O projeto (PEC 29/2015) está atualmente na CCJ (Comissão de Constituição e Justiça) do Senado, onde recebeu, em maio, um parecer favorável do senador Eduardo Amorim (PSC-CE). De acordo com a assessoria do presidente da CCJ, Edison Lobão (PMDB-MA), a PEC já foi pautada e "deve ser votada em breve".
Início da vida

No texto, Malta sugere alterar o artigo 5º da Constituição, que trata sobre os direitos da população. O trecho passaria a constar da seguinte forma: "Todos são iguais perante a lei, sem distinção de qualquer natureza, garantindo-se aos brasileiros e aos estrangeiros residentes no País a inviolabilidade do direito à vida desde a concepção, à liberdade, à igualdade, à segurança e à propriedade".

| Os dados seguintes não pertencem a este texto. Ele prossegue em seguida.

(* ===== verification/LogCrash.v ===== *)
(** Crash safety of the log: what the disk holds after a crash at any block
    write of a commit or of a recovery, and that recovery always restores the
    state before or after the transaction. *)
From S2P Require Import Prelude Riscv PhysMem Bytes Bio Log.

(** The disk after the writes [ws]. *)
Definition apply_writes (ws : list (Z * list Z)) (d : Z -> list Z) : Z -> list Z :=
  fold_left (fun d w => zupd d (fst w) (snd w)) ws d.

Definition zero_log : log := mkLog 0 0 0 0 (mkLh 0 (replicate (Z.to_nat LOGBLOCKS) 0)).

(** The kernel starts on the disk [d]: the cache is empty, the log is recovered. *)
Definition reboot (dev logstart : Z) (d : Z -> list Z) (pid : Z) : outcome lst unit :=
  match binit (cold d pid) with
  | Ret _ b => initlog dev logstart (mkLst b zero_log)
  | Panic e => Panic e
  | Block c b => Block c (mkLst b zero_log)
  | Diverge => Diverge
  end.

Section crash.
Context (dev start : Z) (Hdev : dev <> 0) (Hstart : 0 < start < 2 ^ 31 - 100).

(** The blocks the header on disk lists. *)
Definition hd_list (bs : list Z) : list Z := hd_block bs <$> seq 0 (Z.to_nat (hd_n bs)).

Record disk_ok (d : Z -> list Z) : Prop := {
  dk_len : length (d start) = Z.to_nat BSIZE;
  dk_n : 0 <= hd_n (d start);
  dk_tx : tx_ok start (hd_list (d start))
}.

(** The contents that recovery gives the blocks outside the log. *)
Definition recovered (d : Z -> list Z) : Z -> list Z :=
  let L := hd_list (d start) in inst start L d (length L) d.

Lemma length_hd_list bs : length (hd_list bs) = Z.to_nat (hd_n bs).
Proof. unfold hd_list. by rewrite length_fmap, length_seq. Qed.

Lemma apply_app ws ws' d : apply_writes (ws ++ ws') d = apply_writes ws' (apply_writes ws d).
Proof. apply fold_left_app. Qed.

Lemma apply_logw L v k d : apply_writes (logw start L v k) d = logd start L v k d.
Proof. induction k as [|k IH]; [done|]. rewrite logw_S, apply_app, IH. done. Qed.

Lemma apply_homew L v k d : apply_writes (homew start L v k) d = inst start L v k d.
Proof. induction k as [|k IH]; [done|]. rewrite homew_S, apply_app, IH. done. Qed.
(* ===== verification/FsWritei.v ===== *)
(** [writei] of kernel/fs.c, from a kernel buffer.

    The loop writes block by block; [written] composes the pieces.  The log takes
    the free map, the indirect block and the blocks written, which is what
    bounds the size of one write to the blocks a transaction has room for. *)
From S2P Require Import Prelude Riscv PhysMem Bytes Bio BlockIface FsIface Fs FsData FsBlocks FsContent FsGrow FsWritten FsWrite.

Section writei.
Context {B : Type} `{BO : !BlockOps B} (dev : Z) `{BL : !BlockLaws B dev} (ds : Z).

Abbreviation bm f := (sb_bmapstart (f_sb f)).
Abbreviation size f := (sb_size (f_sb f)).
Abbreviation fi f := (finv (bm f) ds (size f)).

(** The blocks logged since [L0] by writes to the blocks [b0 .. b0 + K] of [d]. *)
Definition logged (L0 : list Z) (f : fsys B) (v : Z -> list Z) (d : dinode) (b0 : Z) (K : nat) (L : list Z) : Prop :=
  forall y, y ∈ L -> y ∈ L0 \/ y = bm f \/ y = ind d /\ y <> 0 \/ exists bn, (b0 <= bn < b0 + Z.of_nat K /\ 0 <= bn < MAXFILE) /\ y = faddr v d bn /\ y <> 0.

Lemma logged_len L0 f v d b0 K L : logged L0 f v d b0 K L -> NoDup L ->
  (length (add_block (bm f) L) <= length L0 + (K + 2))%nat.
Proof.
  intros HL Hn. transitivity (length (L0 ++ bm f :: ind d :: (faddr v d <$> zseq b0 K 1))).
  2:{ rewrite length_app. cbn [length]. rewrite length_fmap. unfold zseq. rewrite length_fmap, length_seq. lia. }
  apply nodup_len; [by apply nodup_add|]. intros y. rewrite add_block_elem, elem_of_app, !elem_of_cons.
  intros [->|Hy]; [tauto|]. destruct (HL y Hy) as [?|[?|[[? _]|(bn & Hb & -> & _)]]]; [tauto..|].
  do 3 right. apply list_elem_of_fmap. exists bn. split; [done|]. unfold zseq. apply list_elem_of_fmap.
  exists (Z.to_nat (bn - b0)). rewrite elem_of_seq. lia.
Qed.

Lemma logged_grown L0 f v d v' d' b0 K L :
  logged L0 f v d b0 K L -> (ind d <> 0 -> ind d' = ind d) ->
  (forall bn, 0 <= bn < MAXFILE -> faddr v d bn <> 0 -> faddr v' d' bn = faddr v d bn) -> logged L0 f v' d' b0 K L.
Proof.
  intros HL Ii Old y Hy. destruct (HL y Hy) as [?|[?|[[? ?]|(bn & Hb & E & Hn)]]]; [tauto..| |].
  - do 2 right. left. rewrite Ii; [done|congruence].
  - do 3 right. exists bn. split; [done|]. split; [|done]. rewrite Old; [done|lia|congruence].
Qed.

(** What a write of [src] at [off] leaves, [r] bytes of it written. *)
Record wrote (f : fsys B) (x : inode) (off : Z) (src : list Z) (r : Z) (s' : B) (d' : dinode) (L' : list Z) : Prop := {
  wr_tx : tx s' L' [];
  wr_inv : fi f (bview s') d';
  wr_r : 0 <= r <= Z.of_nat (length src);
  wr_written : written (bm f) (bview (f_blk f)) (i_data x) (bview s') d' off (take (Z.to_nat r) src);
  wr_full : r < Z.of_nat (length src) -> forall b, 0 <= b < size f -> usedv (bm f) (bview s') b = true
}.

(** One block of the loop: [bmap], then the buffer is changed and logged. *)
Lemma write_piece (f : fsys B) L L0 ip x off b0 K got :
  tx (f_blk f) L [] -> geom home (f_sb f) ds -> f_itable f !! ip = Some x -> i_dev x = dev ->
  fi f (bview (f_blk f)) (i_data x) -> logged L0 f (bview (f_blk f)) (i_data x) b0 K L -> (length L0 + (K + 2) <= 7)%nat ->
  0 <= off -> off + Z.of_nat (length got) <= MAXFILE * BSIZE -> b0 <= off / BSIZE < b0 + Z.of_nat K ->
  off mod BSIZE + Z.of_nat (length got) <= BSIZE -> (0 < length got)%nat ->
  exists r s1 d1 L1, bmap ip (off / BSIZE) f = Ret r (set_file ip x d1 s1 f) /\
    tx s1 L1 [] /\ logged L0 f (bview s1) d1 b0 K L1 /\ fi f (bview s1) d1 /\
    written (bm f) (bview (f_blk f)) (i_data x) (bview s1) d1 off [] /\
    (r = 0 /\ (forall b, 0 <= b < size f -> usedv (bm f) (bview s1) b = true) \/
     r <> 0 /\ exists i s2 s3 s4 L4,
       blk (blk_read dev r) (set_file ip x d1 s1 f) = Ret i (set_file ip x d1 s2 f) /\
       blk (blk_data i) (set_file ip x d1 s2 f) = Ret (bview s1 r) (set_file ip x d1 s2 f) /\
       update i (splice (bview s1 r) (Z.to_nat (off mod BSIZE)) got) (set_file ip x d1 s2 f) = Ret tt (set_file ip x d1 s3 f) /\
       blk (blk_relse i) (set_file ip x d1 s3 f) = Ret tt (set_file ip x d1 s4 f) /\
       tx s4 L4 [] /\ logged L0 f (bview s4) d1 b0 K L4 /\ fi f (bview s4) d1 /\
       written (bm f) (bview (f_blk f)) (i_data x) (bview s4) d1 off got).
Proof.
  intros T G Hx Hd I HL HK Hoff Hmax Hb0 Hfit Hpos. destruct (geom_facts dev ds f G) as [Hbm Hsz].
  assert (Hb : 0 <= off / BSIZE < MAXFILE) by (apply block_of; lia).
  destruct (bmap_run dev ds f L ip x (off / BSIZE) T G Hx Hd I Hb) as (r & s1 & d1 & L1 & E & [M1 M2 M3 M4 M5 M6]).
  { pose proof (logged_len _ _ _ _ _ _ _ HL (law_nodup _ _ _ T)). lia. }
  exists r, s1, d1, L1. split; [exact E|]. split; [done|].
  assert (HL1 : logged L0 f (bview s1) d1 b0 K L1).
  { intros y Hy. destruct (M6 y Hy) as [Hy0|[?|[[-> ?]|[-> ?]]]]; [|tauto..|].
    - by apply (logged_grown _ _ _ _ _ _ _ _ _ HL (gr_ind _ _ _ _ _ M3) (gr_old _ _ _ _ _ M3)).
    - do 3 right. exists (off / BSIZE). split; [lia|]. by rewrite M4. }
  pose proof (grown_written (bm f) ds (size f) _ _ _ _ off Hbm I M3) as W1.
  split; [done|]. split; [done|]. split; [done|].
  destruct (decide (r = 0)) as [Er|Hr]; [left; by split; [|apply M5]|right]. split; [done|].
  assert (Hhome : home r).
  { apply (g_home_data _ _ _ G). rewrite <- M4. apply (fo_range _ _ _ _ (fi_ok _ _ _ _ _ M2) _ Hb). congruence. }
  pose proof (logged_len _ _ _ _ _ _ _ HL1 (law_nodup _ _ _ M1)) as Hl1.
  assert (Hl1' : (length L1 <= 7)%nat) by (unfold add_block in Hl1; destruct (bool_decide _); rewrite ?length_app in Hl1; lia).
  set (f1 := set_file ip x d1 s1 f).
  destruct (law_read s1 L1 [] r M1 Hhome) as (i & s2 & E1 & T2 & V2); [set_solver|cbn; lia|].
  assert (E2 : blk_data i s2 = Ret (bview s1 r) s2) by (rewrite <- V2; apply (law_data s2 L1 _ r i T2); by left).
  set (bs := splice (bview s1 r) (Z.to_nat (off mod BSIZE)) got).
  pose proof (Z.mod_pos_bound off BSIZE ltac:(done)) as Hmod.
  assert (Hlr : length (bview s1 r) = Z.to_nat BSIZE) by (by apply (law_len _ L1 [] _ M1)).
  assert (Hlb : length bs = Z.to_nat BSIZE) by (unfold bs; rewrite length_splice_in; [done|]; rewrite Hlr; lia).
  destruct (update_run dev (set_file ip x d1 s2 f) L1 [(r, i)] r i bs T2) as (s3 & E3 & T3 & V3);
    [by left|done|done|pose proof (add_block_len r L1); lia|].
  destruct (law_relse s3 _ [] r i T3) as (s4 & E4 & T4 & V4).
  exists i, s2, s3, s4, (add_block r L1).
  split; [exact (blk_Ret _ f1 _ _ E1)|]. split; [exact (blk_Ret _ (set_file ip x d1 s2 f) _ _ E2)|].
  split; [exact E3|]. split; [exact (blk_Ret _ (set_file ip x d1 s3 f) _ _ E4)|]. split; [done|].
  assert (Vw : forall y, bview s4 y = zupd (bview s1) r bs y).
  { intros y. rewrite V4, V3. cbn [f_blk set_file]. unfold zupd. by destruct (y =? r). }
  destruct (written_block (bm f) ds (size f) (bview s1) d1 (bview s4) off got Hbm M2 Hoff Hmax Hfit Hpos) as [W2 I2].
  { congruence. } { by rewrite M4. } { intros y. rewrite M4. exact (Vw y). }
  split; [|split; [done|]].
  - intros y. rewrite add_block_elem. intros Hy.
    destruct W2 as [_ Wo _ Wi _ _ _ _ _]. destruct Hy as [->|Hy].
    + do 3 right. exists (off / BSIZE). split; [lia|]. rewrite Wo by (done || congruence). by rewrite M4.
    + by apply (logged_grown _ _ _ _ _ _ _ _ _ HL1 Wi Wo).
  - apply (written_trans (bm f) _ _ (bview s1) d1 _ _ off [] got Hoff); [cbn [length]; lia|done|].
    cbn [length]. by rewrite Z.add_0_r.
Qed.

O senador capixaba argumenta, no projeto, que a Constituição não é clara sobre em que momento a vida começa, e afirma que essa omissão "vem permitindo grave atentado à dignidade da pessoa humana que se vê privada de proteção jurídica na fase da gestação, justamente a fase em que o ser humano está mais dependente de amparo em todos os aspectos".

A proposta foi apresentada em 2015, e recebeu parecer favorável à sua tramitação mais de dois anos depois, em maio deste ano. Em seu relatório, o senador Eduardo Amorim aponta que não há consenso sobre o momento em que a vida humana começa e argumenta que, por isso, os parlamentares podem determinar a aplicação de uma das visões - no caso, a de que a vida começa logo após a concepção.

No site do Senado, onde a população pode se manifestar sobre projetos em tramitação, mais de 41 mil pessoas reprovaram a proposta, enquanto cerca de 18 mil foram favoráveis.